(Bloomberg) -- Secretary of State Michael Pompeo and Saudi Arabia’s crown prince discussed “the need to maintain stability in global energy markets” in what amounted to the U.S.’s most direct intervention in the price war between Saudi Arabia and Russia.
“The secretary stressed that as a leader of the G20 and an important energy leader, Saudi Arabia has a real opportunity to rise to the occasion and reassure global energy and financial markets when the world faces serious economic uncertainty,” the State Department said on Wednesday.
The two leaders also discussed their “deep concern” about the coronavirus outbreak and the need to contain the pandemic, the State Department said.

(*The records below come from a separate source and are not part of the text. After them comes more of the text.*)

(* ===== verification/Daemon.v ===== *)
(** * The daemon: [src/main.cpp], [include/elcache/elcache.hpp]

    The command line, the choice of the configuration, the wiring of [ElCacheServer] and its start and
    stop, and the running daemon: the HTTP service and any number of SDK connections, interleaved
    request by request over the state they share. Process start-up, signals, printed messages and the
    scheduler (the Elio library) are not modelled. *)

From S2P Require Import Prelude CStd CText CDouble Types Chunk CacheApi CacheInterface ArcCache MemoryCache CacheTier Codec DiskCache Coordinator HashRing.
From S2P Require Import SparseCache UnixServer UnixListener Cluster Metrics HttpApi Config.
From Stdlib Require Import Strings.Byte.
Open Scope Z_scope.

(** ** Command line *)

(** The loop over the arguments: an exit code, or the configuration and the path of its file. *)
Inductive ArgsResult := Exit (code : Z) | Run (config : Config) (config_file : bytes).

Definition is_option (arg : bytes) (short long : string) : bool := bool_decide (arg = str short) || bool_decide (arg = str long).

Definition set_http_port (c : Config) (port : Z) : Config :=
  let n := cf_network c in
  mkConfig (cf_node_name c) (cf_memory c) (cf_disk c)
    (mkNetworkConfig (net_bind_address n) (net_cluster_port n) port (net_sdk_port n) (net_unix_socket_path n) (net_shm_path n) (net_shm_size n)
       (net_max_connections n) (net_connect_timeout n) (net_read_timeout n) (net_write_timeout n) (net_recv_buffer_size n) (net_send_buffer_size n))
    (cf_cluster c) (cf_pool c) (cf_perf c).

Definition set_unix_path (c : Config) (path : bytes) : Config :=
  let n := cf_network c in
  mkConfig (cf_node_name c) (cf_memory c) (cf_disk c)
    (mkNetworkConfig (net_bind_address n) (net_cluster_port n) (net_http_port n) (net_sdk_port n) path (net_shm_path n) (net_shm_size n)
       (net_max_connections n) (net_connect_timeout n) (net_read_timeout n) (net_write_timeout n) (net_recv_buffer_size n) (net_send_buffer_size n))
    (cf_cluster c) (cf_pool c) (cf_perf c).

Definition set_memory_size (c : Config) (size : Z) : Config :=
  let m := cf_memory c in
  mkConfig (cf_node_name c) (mkMemoryConfig size (mem_arc_ghost_size m) (mem_high_watermark m) (mem_low_watermark m)) (cf_disk c) (cf_network c)
    (cf_cluster c) (cf_pool c) (cf_perf c).

Definition set_disk_config (c : Config) (d : Config.DiskCacheConfig) : Config :=
  mkConfig (cf_node_name c) (cf_memory c) d (cf_network c) (cf_cluster c) (cf_pool c) (cf_perf c).

Definition set_disk_path (c : Config) (path : bytes) : Config :=
  let d := cf_disk c in
  set_disk_config c (Config.mkDiskConfig path (disk_max_size d) (disk_block_size d) (disk_use_direct_io d) (disk_use_fallocate d)
    (disk_write_buffer_size d) (disk_high_watermark d) (disk_low_watermark d)).

Definition set_disk_size (c : Config) (size : Z) : Config :=
  let d := cf_disk c in
  set_disk_config c (Config.mkDiskConfig (disk_path d) size (disk_block_size d) (disk_use_direct_io d) (disk_use_fallocate d)
    (disk_write_buffer_size d) (disk_high_watermark d) (disk_low_watermark d)).

Definition add_seed (c : Config) (seed : bytes) : Config :=
  let k := cf_cluster c in
  mkConfig (cf_node_name c) (cf_memory c) (cf_disk c) (cf_network c)
    (mkClusterSection (clu_cluster_name k) (clu_seed_nodes k ++ [seed]) (clu_gossip_interval k) (clu_failure_detection_timeout k)
       (clu_gossip_fanout k) (clu_replication_factor k) (clu_prefer_local k) (clu_virtual_nodes k)) (cf_pool c) (cf_perf c).

(** The arguments after the program name. *)
Fixpoint parse_args (args : list bytes) (config : Config) (config_file : bytes) : outcome ArgsResult :=
  match args with
  | [] => Done (Run config config_file)
  | arg :: rest =>
      if is_option arg "-h" "--help" then Done (Exit 0)
      else if is_option arg "-v" "--version" then Done (Exit 0)
      else
        match rest with
        | value :: rest' =>
            if is_option arg "-c" "--config" then parse_args rest' config value
            else if is_option arg "-p" "--port" then port ← stoi value; parse_args rest' (set_http_port config (u16 port)) config_file
            else if is_option arg "-m" "--memory" then
              n ← stoull 10 value; parse_args rest' (set_memory_size config (n *w 1024 *w 1024)) config_file
            else if is_option arg "-d" "--disk" then parse_args rest' (set_disk_path config value) config_file
            else if is_option arg "-D" "--disk-size" then
              n ← stoull 10 value; parse_args rest' (set_disk_size config (n *w 1024 *w 1024 *w 1024)) config_file
            else if is_option arg "-s" "--seed" then parse_args rest' (add_seed config value) config_file
            else if is_option arg "-u" "--unix" then parse_args rest' (set_unix_path config value) config_file
            else Done (Exit 1)
        | [] => Done (Exit 1)
        end
  end.

(** [files]: the files that can be opened, with their text. *)
Definition main_config (files : bytes -> option bytes) (args : list bytes) : outcome (Z + Config) :=
  parsed ← parse_args args Config_default [];
  match parsed with
  | Exit code => Done (inl code)
  | Run config config_file =>
      let loaded := if bool_decide (config_file = []) then Done config else load (files config_file) in
      try_catch loaded (Done (inl 1)) (fun config =>
        if is_ok (validate config) then Done (inr config) else Done (inl 1))
  end.

(** [hardware]: what [hardware_concurrency] returned. *)
Definition num_threads (config : Config) (hardware : Z) : Z :=
  let n := perf_worker_threads (cf_perf config) in
  if n =? 0 then (if hardware =? 0 then 4 else hardware) else n.

(** ** [HttpServer]

    The server itself, the parser and the router are Elio's; the class configures and starts it. *)

Record ElioConfig := mkElioConfig {
  ec_max_request_size : Z; ec_read_buffer_size : Z; ec_keep_alive_timeout : Z; ec_max_keep_alive_requests : Z; ec_enable_logging : bool }.

(** [hv_server]: Elio's server, with its configuration and whether it was told to stop. *)
Record HttpServer := mkHttpServer { hv_config : NetworkConfig; hv_server : option (ElioConfig * bool); hv_running : bool }.

Definition HttpServer_make (config : NetworkConfig) : HttpServer := mkHttpServer config None false.

Definition HttpServer_start (h : HttpServer) : Status * HttpServer :=
  let server_config := mkElioConfig (100 * 1024 * 1024) (64 * 1024) (Z.quot (net_read_timeout (hv_config h)) 1000) 1000 true in
  (make_ok, mkHttpServer (hv_config h) (Some (server_config, false)) true).

Definition HttpServer_stop (h : HttpServer) : HttpServer :=
  mkHttpServer (hv_config h) ((fun '(c, _) => (c, true)) <$> hv_server h) false.

Definition HttpServer_port (h : HttpServer) : Z := net_http_port (hv_config h).

(** ** [ElCacheServer] *)

(** The parts of the configuration each component reads. *)
Definition coordinator_config (c : Config) : CoordinatorConfig :=
  mkCoordConfig (mem_max_size (cf_memory c)) (disk_max_size (cf_disk c)) (clu_prefer_local (cf_cluster c)) (clu_seed_nodes (cf_cluster c)).

Definition cluster_config (stray : Z * Z) (c : Config) : Cluster.ClusterConfig :=
  let k := cf_cluster c in
  mkClusterConfig (net_bind_address (cf_network c)) (net_cluster_port (cf_network c)) (mem_max_size (cf_memory c)) (disk_max_size (cf_disk c))
    (clu_cluster_name k) (clu_seed_nodes k) (clu_failure_detection_timeout k) (clu_gossip_fanout k) (clu_replication_factor k) (clu_virtual_nodes k)
    stray.1 stray.2.

(** What [DiskStore] and [DiskCache] read; [root]: the components of [disk.path]. *)
Definition disk_config (root : Path) (c : Config) : DiskCache.DiskCacheConfig :=
  let d := cf_disk c in
  DiskCache.mkDiskConfig root (disk_max_size d) (disk_use_fallocate d) (disk_high_watermark d) (disk_low_watermark d).

(** A cluster is joined when there are seeds or something to contribute. *)
Definition clustered (c : Config) : bool :=
  negb (bool_decide (clu_seed_nodes (cf_cluster c) = [])) || (0 <? pool_memory_contribution (cf_pool c)) ||
  (0 <? pool_disk_contribution (cf_pool c)).

Section server.
Context `{HH : Hasher} (MT DT : CacheTier) (now_ms : Z) (stray : Z * Z) (config : Config).

Local Abbreviation CL := (cluster_link (cluster_config stray config) now_ms).
Local Abbreviation Co := (Coordinator MT DT CL).

(** [memory], [disk]: the caches the coordinator makes; [id]: the generated identifier of this node. *)
Definition server_make (memory : @tier_state MT) (disk : @tier_state DT) (id : NodeId) : Co :=
  let co := co_make MT DT CL (coordinator_config config) memory disk in
  if clustered config then set_cluster MT DT CL co (Some (Cluster_make (cluster_config stray config) id)) else co.

Definition server_collector : MetricsCollector := mkCollector true (clustered config).

Record ElCacheServer := mkElCache { el_coordinator : Co; el_http : HttpServer; el_unix : UnixSocketServer; el_running : bool }.

(** [sync]: the global cache of the socket server. *)
Definition ElCacheServer_make (memory : @tier_state MT) (disk : @tier_state DT) (id : NodeId) (sync : Server) : ElCacheServer :=
  mkElCache (server_make memory disk id) (HttpServer_make (cf_network config)) (us_make (net_unix_socket_path (cf_network config)) sync) false.

(** The coordinator, then the cluster when there is one; [bound]: whether its listener could be bound. *)
Definition caches_start (co : Co) (bound : bool) : outcome (Status * Co) :=
  '(status, co1) ← co_start MT DT CL co;
  if negb (is_ok status) then Done (status, co1)
  else
    match co_cluster _ _ _ co1 with
    | Some cl =>
        '(status, cl') ← Cluster_start (cluster_config stray config) now_ms cl bound;
        Done (status, set_cluster MT DT CL co1 (Some cl'))
    | None => Done (status, co1)
    end.

(** [env]: the system calls of the socket server. Its start is spawned, and what it reports is dropped. *)
Definition server_start (el : ElCacheServer) (bound : bool) (env : StartEnv) : outcome (Status * ElCacheServer) :=
  '(status, co) ← caches_start (el_coordinator el) bound;
  let el1 := mkElCache co (el_http el) (el_unix el) true in
  if negb (is_ok status) then Done (status, el1)
  else
    let '(status, http) := HttpServer_start (el_http el) in
    let el2 := mkElCache co http (el_unix el) true in
    if negb (is_ok status) then Done (status, el2)
    else
      '(_, unix) ← us_start env (el_unix el);
      Done (make_ok, mkElCache co http unix true).

(** [ElCacheServer::stop]: the socket server, the HTTP server, the cluster, the caches. *)
Definition server_stop (el : ElCacheServer) : outcome ElCacheServer :=
  unix ← us_stop (el_unix el);
  let co := el_coordinator el in
  Done (mkElCache (co_stop MT DT CL (set_cluster MT DT CL co (Cluster_stop <$> co_cluster _ _ _ co)))
                  (HttpServer_stop (el_http el)) unix false).

End server.

(** ** [main]

    After the configuration is accepted, [main] starts a scheduler, spawns the start-up task and waits. A
    round of its loop reads [g_running] and asks the scheduler; in between, a signal may have arrived or
    the start-up task may have failed, either of which clears [g_running]. *)

Record Round := mkRound { rd_signal : bool; rd_start_failed : bool; rd_scheduler_running : bool }.

(** The rounds left when the loop ends; [None] while it still waits. *)
Fixpoint main_loop (g_running : bool) (rounds : list Round) : option (list Round) :=
  match rounds with
  | [] => None
  | r :: rest =>
      let g := g_running && negb (rd_signal r) && negb (rd_start_failed r) in
      if g && rd_scheduler_running r then main_loop g rest else Some rest
  end.

(** [constructed]: whether the scheduler and the server could be made without an exception. The exit code,
    [None] while the daemon runs. *)
Definition main_exit (files : bytes -> option bytes) (args : list bytes) (constructed : bool) (rounds : list Round) : outcome (option Z) :=
  result ← main_config files args;
  match result with
  | inl code => Done (Some code)
  | inr config =>
      if negb constructed then Done (Some 1)
      else match main_loop true rounds with Some _ => Done (Some 0) | None => Done None end
  end.

(** ** The running daemon

    One process serves HTTP requests and any number of SDK connections. They share the table of uploads
    in progress ([global_sparse_cache]); stored values are kept apart, in the coordinator's tiers for HTTP
    and in the server's own map for the SDK. A step is one whole request. *)

Inductive DaemonStep :=
| StepHttp (now clock : Z) (route : Route) (ctx : Context_)
| StepSdk (conn : nat) (now : Clock)
| StepConnect (conn : Conn).

Section daemon.
Context `{HH : Hasher} (MT DT : CacheTier) (CL : ClusterLink) (cfg : CoordinatorConfig).
Context (link_stats : @link_state CL -> ClusterStats) (collector : option MetricsCollector) (moved_first : bool).

Record Daemon := mkDaemon { dm_http : HttpState MT DT CL; dm_sync : SyncCache; dm_conns : list Conn }.

Definition daemon_step (d : Daemon) (e : DaemonStep) : outcome (list ElioResponse * Daemon) :=
  match e with
  | StepHttp now clock route ctx =>
      '(r, h) ← run_route MT DT CL cfg link_stats collector moved_first route now clock (dm_http d) ctx;
      Done ([r], mkDaemon h (dm_sync d) (dm_conns d))
  | StepSdk i now =>
      match dm_conns d !! i with
      | None => Done ([], d)
      | Some c =>
          '(_, s, c') ← process_request_thread now (mkServer (dm_sync d) (hs_sparse _ _ _ (dm_http d))) c;
          Done ([], mkDaemon (with_sparse _ _ _ (dm_http d) (g_sparse s)) (g_sync s) (<[i := c']> (dm_conns d)))
      end
  | StepConnect c => Done ([], mkDaemon (dm_http d) (dm_sync d) (dm_conns d ++ [c]))
  end.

Global oil prices have plunged on the Russian-Saudi battle, coupled with the unprecedented hit to consumption from the global pandemic.
The price war was unleashed after Saudi Arabia failed to convince Russia to join the OPEC+ alliance to cut production. So far, the thinking in Riyadh remains that only a collective output cut, rather than unilateral action by the Saudis, can turn the market around.
The magnitude of the oversupply is such that Russia and Saudi Arabia would need to completely stop all their output to balance the market. Top oil trading house Vitol Group puts the glut at 20 million barrels a day.
Even as policy makers committed trillions of dollars to offset the harm from the pandemic, recent price recoveries have been short-lived. Oil futures in London fell almost 3%.
As large parts of the global economy shut down to stop the spread of the virus, neither Saudi Arabia nor Russia are showing any sign of backing down on threats to pump more oil to gain market share.
U.S. Energy Secretary Dan Brouillette said on Monday that the possibility of a joint U.S.-Saudi oil alliance is one idea under consideration to stabilize prices after the worst crash in a generation.